Collected data:
(* ===== verification/MsanRuns.v ===== *)
(** * MsanRuns: the memory sanitizer keeps its contract

    Allocation and release, globals, contexts and devices; then the theorems about
    every state that the calls of an application reach. *)
From S2P Require Import Prelude SanCommon MsanState MsanShadow MsanLayout MsanMemory.
From S2P Require Import MsanPoison MsanInterceptor MsanTracking MsanCommands MsanOrder.

Section runs.
Context (drv : driver) (view : list ddi_call → Z → Z) (ty : DeviceType) (k SB SE : Z).
#[local] Abbreviation range := (range SB SE).
#[local] Abbreviation page := (2 ^ k).
#[local] Abbreviation m2s := (MemToShadow ty range).
#[local] Abbreviation zone := (shadow_zone ty range).
#[local] Abbreviation app := (app_address ty range).
#[local] Abbreviation mapped := (mapped ty k).
#[local] Abbreviation tracks := (tracks view ty k SB SE).
#[local] Abbreviation has_shadow := (has_shadow ty).
#[local] Abbreviation chunk_entry := (chunk_entry ty).
#[local] Abbreviation sound_op := (sound_op drv view ty k SB SE).
#[local] Abbreviation placed := (placed ty range).
Context (Hk : 0 <= k <= 46) (Hl : layout_ok ty k range) `{HD : !SerialMemory drv view zone page}.

(** ** Shadow written by the sanitizer itself *)

Lemma tracks_grown s s' h t :
  grown ty s s' → tracks s h t →
  (setup_result ty s' = setup_result ty s) ∧
  (∀ x, mapped s (m2s x) → mapped s' (m2s x)) ∧
  ∀ h' bs, (∀ x, bs x ≠ Lost → app x ∧ mapped s' (m2s x) ∧ setup_result ty s = Some UR_RESULT_SUCCESS ∧
                 ∀ v, bs x = Holds v → view h' (m2s x) = v) →
           tracks s' h' (mkT (chunks t) bs).
Proof.
  intros (G1 & G2 & G3 & G4 & G5 & G6 & G7 & G8 & G9 & G10 & G11) HR.
  assert (setup_result ty s' = setup_result ty s) as Hsr by (unfold setup_result; by rewrite G1).
  split; [done|]. split; [intros x Hm Hg; apply G11, Hm, Hg|].
  intros h' bs Hbs. destruct HR as [H1 H2 H3 H4 H5 H6 H7]. constructor; cbn.
  - rewrite Hsr. intros He. by apply G10, H1.
  - intros d di sh. rewrite G3, Hsr. intros Hd Hs. destruct (H2 d di sh Hd Hs) as (? & ? & ?).
    split_and!; [done|by apply G10|done].
  - intros b id. rewrite G4. intros Hb. destruct (H3 b id Hb) as (ai & Hst & Hbe & Hc & di & Hdi & Hsh).
    exists ai. rewrite G5. split_and!; [done|done|done|]. exists di. by rewrite G3.
  - intros b n. rewrite G4. apply H4.
  - intros id ai. rewrite G5, G8. apply H5.
  - done.
  - intros x Hx. rewrite Hsr. destruct (Hbs x Hx) as (? & ? & ? & ?). by split_and!.
Qed.

Lemma tracks_spared s s' h h' t p n :
  grown ty s s' → tracks s h t → spared view ty k SB SE p n s h h' →
  tracks s' h' (set_bytes (in_range p n) (λ _, Lost) t).
Proof.
  intros Hg HR Hsp. destruct (tracks_grown s s' h t Hg HR) as (_ & Hmm & Ht). apply Ht. intros x.
  unfold in_range. destruct (flat_in n (x - p)) eqn:Hf; [done|]. intros Hx.
  destruct (tr_bytes _ _ _ _ _ _ _ _ HR x Hx) as (Hst & Ha & Hm & Hv).
  split_and!; [done|by apply Hmm|done|]. intros v Hb. rewrite Hsp; [by apply Hv|done| |done].
  intros Hr. assert (flat_in n (x - p) = true); [apply flat_in_spec; lia|congruence].
Qed.

Lemma tracks_poisoned s s' h h' t p n v ok :
  grown ty s s' → tracks s h t → poisoned view ty k SB SE p n v s s' h h' → placed p n →
  setup_result ty s = Some UR_RESULT_SUCCESS →
  tracks s' h' (set_bytes (in_range p n) (λ _, fresh_byte ok v) t).
Proof.
  intros Hg HR [Hps Hsp] Hp Hst0. destruct (tracks_grown s s' h t Hg HR) as (_ & Hmm & Ht). apply Ht. intros x.
  unfold in_range. destruct (flat_in n (x - p)) eqn:Hf.
  - apply flat_in_spec in Hf. intros Hx. destruct (Hps x) as [Hm Hv]; [lia|].
    split_and!; [apply (placed_app ty _ p n); [done|lia]|done|done|]. destruct ok; [by intros v' [= <-]|done].
  - intros Hx. destruct (tr_bytes _ _ _ _ _ _ _ _ HR x Hx) as (Hst & Ha & Hm & Hv).
    split_and!; [done|by apply Hmm|done|]. intros v' Hb. rewrite Hsp; [by apply Hv|done| |done].
    intros Hr. assert (flat_in n (x - p) = true); [apply flat_in_spec; lia|congruence].
Qed.

(** Knowing less. *)
Lemma tracks_weaken s h t t' :
  tracks s h t → chunks t' = chunks t → (∀ x, bytes t' x ≠ Lost → bytes t' x = bytes t x) → tracks s h t'.
Proof.
  intros HR Hc Hb. destruct t' as [cs bs]; cbn in *; subst cs.
  destruct (tracks_grown s s h t) as (_ & _ & Ht); [done..|]. apply Ht.
  intros x Hx. pose proof (Hb x Hx) as He. rewrite He in Hx.
  destruct (tr_bytes _ _ _ _ _ _ _ _ HR x Hx) as (Hst & Ha & Hm & Hv). rewrite He. by split_and!.
Qed.

Lemma tracks_quiet s h t c : tracks s h t → (∀ x, touched c x = false) → tracks s (h ++ [c]) t.
Proof.
  intros HR Hq. apply (tracks_unchanged view ty k SB SE s h); [done|]. intros x Hx.
  apply call_keeps; [by apply (m2s_zone ty k SB SE)|done].
Qed.

Lemma tracks_context s h t m : tracks s h t → tracks (set_ContextMap m s) h t.
Proof. intros [H1 H2 H3 H4 H5 H6 H7]. by constructor. Qed.

(** ** Allocation *)

Lemma tracks_add s h t p n ai :
  tracks s h t → AllocBegin ai = p → AllocSize ai = n → has_shadow s (AI_Device ai) → 0 < n → placed p n →
  (∀ b m, chunks t !! b = Some m → p + n <= b ∨ b + m <= p) →
  tracks (set_AllocationMap (emplace p (next_id s) (m_AllocationMap s)) (add_alloc ai s)) h (add_chunk p n t).
Proof.
  intros HR Hb Hn Hsh Hn0 Hp Hfr.
  assert (chunks t !! p = None) as Hc0.
  { destruct (chunks t !! p) as [m|] eqn:Hc; [|done]. destruct (tr_chunk _ _ _ _ _ _ _ _ HR p m Hc) as (_ & Hm0 & _).
    destruct (Hfr p m Hc); lia. }
  assert (m_AllocationMap s !! p = None) as Hm0.
  { apply eq_None_not_Some. rewrite <- (tracks_dom view ty k SB SE s h t p HR), Hc0. by intros [? ?]. }
  unfold emplace. rewrite Hm0. destruct HR as [H1 H2 H3 H4 H5 H6 H7]. constructor; cbn; try done.
  - intros b id [[<- <-]|[Hne Hid]]%lookup_insert_Some.
    + exists ai. cbn. rewrite !lookup_insert_eq. by rewrite Hn.
    + destruct (H3 b id Hid) as (ai' & Hst & Hbe & Hc & Hd). exists ai'. cbn.
      rewrite !lookup_insert_ne; [by split_and!|done|]. specialize (H5 id ai' Hst). lia.
  - intros b m [[<- <-]|[Hne Hbm]]%lookup_insert_Some.
    + rewrite lookup_insert_eq. by split_and!.
    + rewrite lookup_insert_ne by done. by apply H4.
  - intros id ai' [[<- <-]|[Hne Hid]]%lookup_insert_Some; [lia|]. specialize (H5 id ai' Hid). lia.
  - intros b m b' m' [[<- <-]|[Hne Hbm]]%lookup_insert_Some [[<- <-]|[Hne' Hbm']]%lookup_insert_Some Hbb;
      [done|by apply Hfr|destruct (Hfr b m Hbm); lia|by apply H6].
Qed.

Lemma mr_with_queue {A} ctx dev (f : Z → M msan A) (Q : A → msan → list ddi_call → Prop)
    (E : msan → list ddi_call → Prop) s h :
  (∀ q, mruns (f q) (λ a s' h', Q a s' (h' ++ [Queue_Finish q; Queue_Release q]))
         (λ s' h', E s' (h' ++ [Queue_Finish q; Queue_Release q])) s (h ++ [Queue_Create ctx dev])) →
  mruns (with_queue drv ctx dev f) Q E s h.
Proof.
  intros Hf. specialize (Hf (drv h (Queue_Create ctx dev)).2). unfold mruns, with_queue in *.
  assert (∀ q h', (h ++ [Queue_Create ctx dev]) `prefix_of` h' →
            h `prefix_of` (h' ++ [Queue_Finish q; Queue_Release q])) as Hpre.
  { intros q h' Hp. etrans; [by apply prefix_app_r|]. etrans; [exact Hp|by apply prefix_app_r]. }
  destruct (f _ s (h ++ [Queue_Create ctx dev])) as [[[a|r|w] s'] h']; [..|done].
  - destruct Hf as [Hp Hq]. split; [by apply Hpre|done].
  - destruct Hf as (Hr & Hp & Hq). split; [done|]. split; [by apply Hpre|done].
Qed.

Lemma tracks_release s h t q : tracks s h t → tracks s (h ++ [Queue_Finish q; Queue_Release q]) t.
Proof.
  intros HR. replace (h ++ [Queue_Finish q; Queue_Release q])
    with ((h ++ [Queue_Finish q]) ++ [Queue_Release q]) by (by rewrite <- app_assoc).
  by apply tracks_quiet; [apply tracks_quiet|].
Qed.

Lemma set_up_of s h t d : tracks s h t → has_shadow s d → set_up ty SB SE s ∧ setup_result ty s = Some UR_RESULT_SUCCESS.
Proof. intros HR (di & Hd & Hs). by destruct (tr_device _ _ _ _ _ _ _ _ HR d di ty Hd Hs) as (_ & ? & ?). Qed.

(** A call that the driver is asked for at most, and that says nothing of the state. *)
Lemma usm_alloc_runs ctx dev props pool n at_ s h t :
  tracks s h t →
  mruns (usm_alloc drv ctx dev props pool n at_)
    (λ p s' h', s' = s ∧ tracks s h' t ∧
       (at_ = DEVICE_USM → drv h (USM_DeviceAlloc ctx dev props pool n) = (UR_RESULT_SUCCESS, p)))
    (λ s' h', s' = s ∧ tracks s h' t ∧ refused drv h h') s h.
Proof.
  intros HR. destruct at_; cbn [usm_alloc]; try (by apply mr_ret);
    (apply mr_UR_CALL; [intros v Hv|intros Hr]; split_and!; try done;
     (by apply tracks_quiet) || by apply refused_last).
Qed.

(** The shadow of a fresh chunk. *)
Lemma poison_chunk_runs ctx dev p n s h0 h t :
  tracks s h t → has_shadow s dev → placed p n → 0 <= n → h0 `prefix_of` h →
  mruns (with_queue drv ctx dev (λ Queue,
      di ← getDeviceInfo dev;
      ty ← deref (Shadow di);
      try (EnqueuePoisonShadow drv ty Queue p n 0xff [] false)))
    (λ _ s' h', ∀ ok, (ok = true → ¬ refused drv h0 h') →
       tracks s' h' (set_bytes (in_range p n) (λ _, fresh_byte ok 255) t))
    (λ _ _, False) s h.
Proof.
  intros HR Hsh Hp Hn Hh. destruct (set_up_of s h t dev HR Hsh) as [Hup Hst].
  apply mr_with_queue. intros q. destruct Hsh as (di & Hd & Hs). unfold getDeviceInfo. mr_steps.
  assert (tracks s (h ++ [Queue_Create ctx dev]) t) as HR1 by (by apply tracks_quiet).
  apply mr_try. eapply mr_mono; [apply (poison_runs drv view ty k SB SE Hk Hl q p n 0xff [] false s h0)|..]; try done.
  - by etrans; [|apply prefix_app_r].
  - cbn beta. intros _ s' h' _ [Hg Hps] ok _. apply tracks_release.
    by apply (tracks_poisoned s s' (h ++ [Queue_Create ctx dev]) h' t p n 255).
  - cbn beta. intros s' h' _ (Hg & Hsp & Hr) _ _ ok Hok. apply tracks_release.
    destruct ok; [|by apply (tracks_spared s s' (h ++ [Queue_Create ctx dev]))].
    exfalso. apply Hok; [done|]. eapply refused_mono; [exact Hr|done|by apply prefix_app_r].
Qed.

Lemma Allocate_sound ctx dev props pool n at_ s h t :
  tracks s h t → allowed drv ty SB SE (Allocate ctx dev props pool n at_) s h t →
  sound_op (Allocate ctx dev props pool n at_) s h t.
Proof.
  intros HR ([ci Hci] & Hdev & Hal). unfold sound_op. cbn [run_op after].
  unfold allocateMemory, getContextInfo. mr_steps.
  eapply mr_mono with (Q := λ _ s' h', s' = s ∧ h' = h) (E := λ _ _, False); [|..|done].
  { destruct (Z.eqb_spec dev 0) as [->|Hd]; [by apply mr_ret|].
    destruct (Hdev Hd) as [di Hdi]. unfold getDeviceInfo. mr_steps. done. }
  intros _ s1 h1 _ [-> ->] _. apply mr_bind.
  eapply mr_mono; [by apply usm_alloc_runs|..]; cbn beta.
  2: { intros s' h' _ (-> & HR' & Hr). split; [done|]. by intros ok _. }
  intros p s' h' _ (-> & HR' & Hdrv) Hh'. unfold upd_context. mr_steps.
  assert (∀ m, tracks (set_ContextMap m s) h' t) as HRc by (intros; by apply tracks_context).
  destruct (decide (at_ = DEVICE_USM)) as [->|]; [|by apply mr_ret].
  destruct (Hal eq_refl) as (Hn & Hsh & Hfr). destruct (Hfr p (Hdrv eq_refl)) as [Hp Hap].
  unfold register_alloc. mr_steps.
  eapply mr_mono; [eapply (poison_chunk_runs ctx dev p n _ h h' (add_chunk p n t))|..].
  - eapply (tracks_add (set_ContextMap (alter (raise_max n) ctx (m_ContextMap s)) s)); try done.
  - exact Hsh.
  - done.
  - lia.
  - done.
  - cbn beta. intros _ s2 h2 _ HR2 _. by apply mr_ret.
  - done.
Qed.

(** ** Release *)

Lemma tracks_drop s h t b n :
  tracks s h t → chunks t !! b = Some n →
  tracks (set_AllocationMap (delete b (m_AllocationMap s)) s) h
    (set_bytes (in_range b n) (λ _, Lost) (drop_chunk b t)).
Proof.
  intros HR Hb. destruct HR as [H1 H2 H3 H4 H5 H6 H7]. constructor; cbn; try done.
  - intros b' id [Hne Hid]%lookup_delete_Some. destruct (H3 b' id Hid) as (ai & ? & ? & ? & ?).
    exists ai. cbn. by rewrite lookup_delete_ne.
  - intros b' m [Hne Hm]%lookup_delete_Some. rewrite lookup_delete_ne by done. by apply H4.
  - intros c m c' m' [_ Hc]%lookup_delete_Some [_ Hc']%lookup_delete_Some. by apply H6.
  - intros x. destruct (in_range b n x); [done|]. apply H7.
Qed.

Lemma Release_sound ctx p s h t : tracks s h t → sound_op (Release ctx p) s h t.
Proof.
  intros HR. unfold sound_op. cbn [run_op after]. unfold releaseMemory. mr_steps.
  pose proof (find_chunk view ty k SB SE Hk Hl s h t p HR) as Hf.
  assert (mruns (match findAllocInfoByAddress s p with Some (It, _, _) => erase_it It | None => mret tt end)
    (λ _ s' h', h' = h ∧ tracks s' h match chunk_of t p with
        | Some (b, n) => set_bytes (in_range b n) (λ _, Lost) (drop_chunk b t)
        | None => t end) (λ _ _, False) s h) as He.
  { destruct (chunk_of t p) as [[b n]|].
    - destruct Hf as (id & ai & -> & _ & Hb & _). unfold erase_it. mr_steps. split; [done|].
      by apply tracks_drop.
    - rewrite Hf. by apply mr_ret. }
  eapply mr_mono; [exact He|..|done]. cbn beta. intros _ s' h' _ [-> HR'] _.
  mr_steps. apply mr_UR_CALL; [intros; mr_steps; intros; by apply tracks_quiet|].
  intros Hr. split; [by apply refused_last|]. intros. by apply tracks_quiet.
Qed.

(** ** Globals *)

Definition in_globals (gs : list DeviceGlobalInfo) (x : Z) : bool :=
  existsb (λ g, in_range (GV_Addr g) (GV_Size g) x) gs.

(** Writing two sets of bytes with one value. *)
Lemma set_bytes_app D1 D2 b t s h :
  tracks s h (set_bytes D2 (λ _, b) (set_bytes D1 (λ _, b) t)) →
  tracks s h (set_bytes (λ x, D1 x || D2 x) (λ _, b) t).
Proof.
  intros HR. eapply tracks_weaken; [exact HR|done|]. intros x _. cbn. by destruct (D1 x), (D2 x).
Qed.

**REQUIREMENT:**
Would you report every line of the entries above containing the word "beta"?

**TASK RESULT:**
  - cbn beta. intros _ s' h' _ [Hg Hps] ok _. apply tracks_release.
  - cbn beta. intros s' h' _ (Hg & Hsp & Hr) _ _ ok Hok. apply tracks_release.
  eapply mr_mono; [by apply usm_alloc_runs|..]; cbn beta.
  - cbn beta. intros _ s2 h2 _ HR2 _. by apply mr_ret.
  eapply mr_mono; [exact He|..|done]. cbn beta. intros _ s' h' _ [-> HR'] _.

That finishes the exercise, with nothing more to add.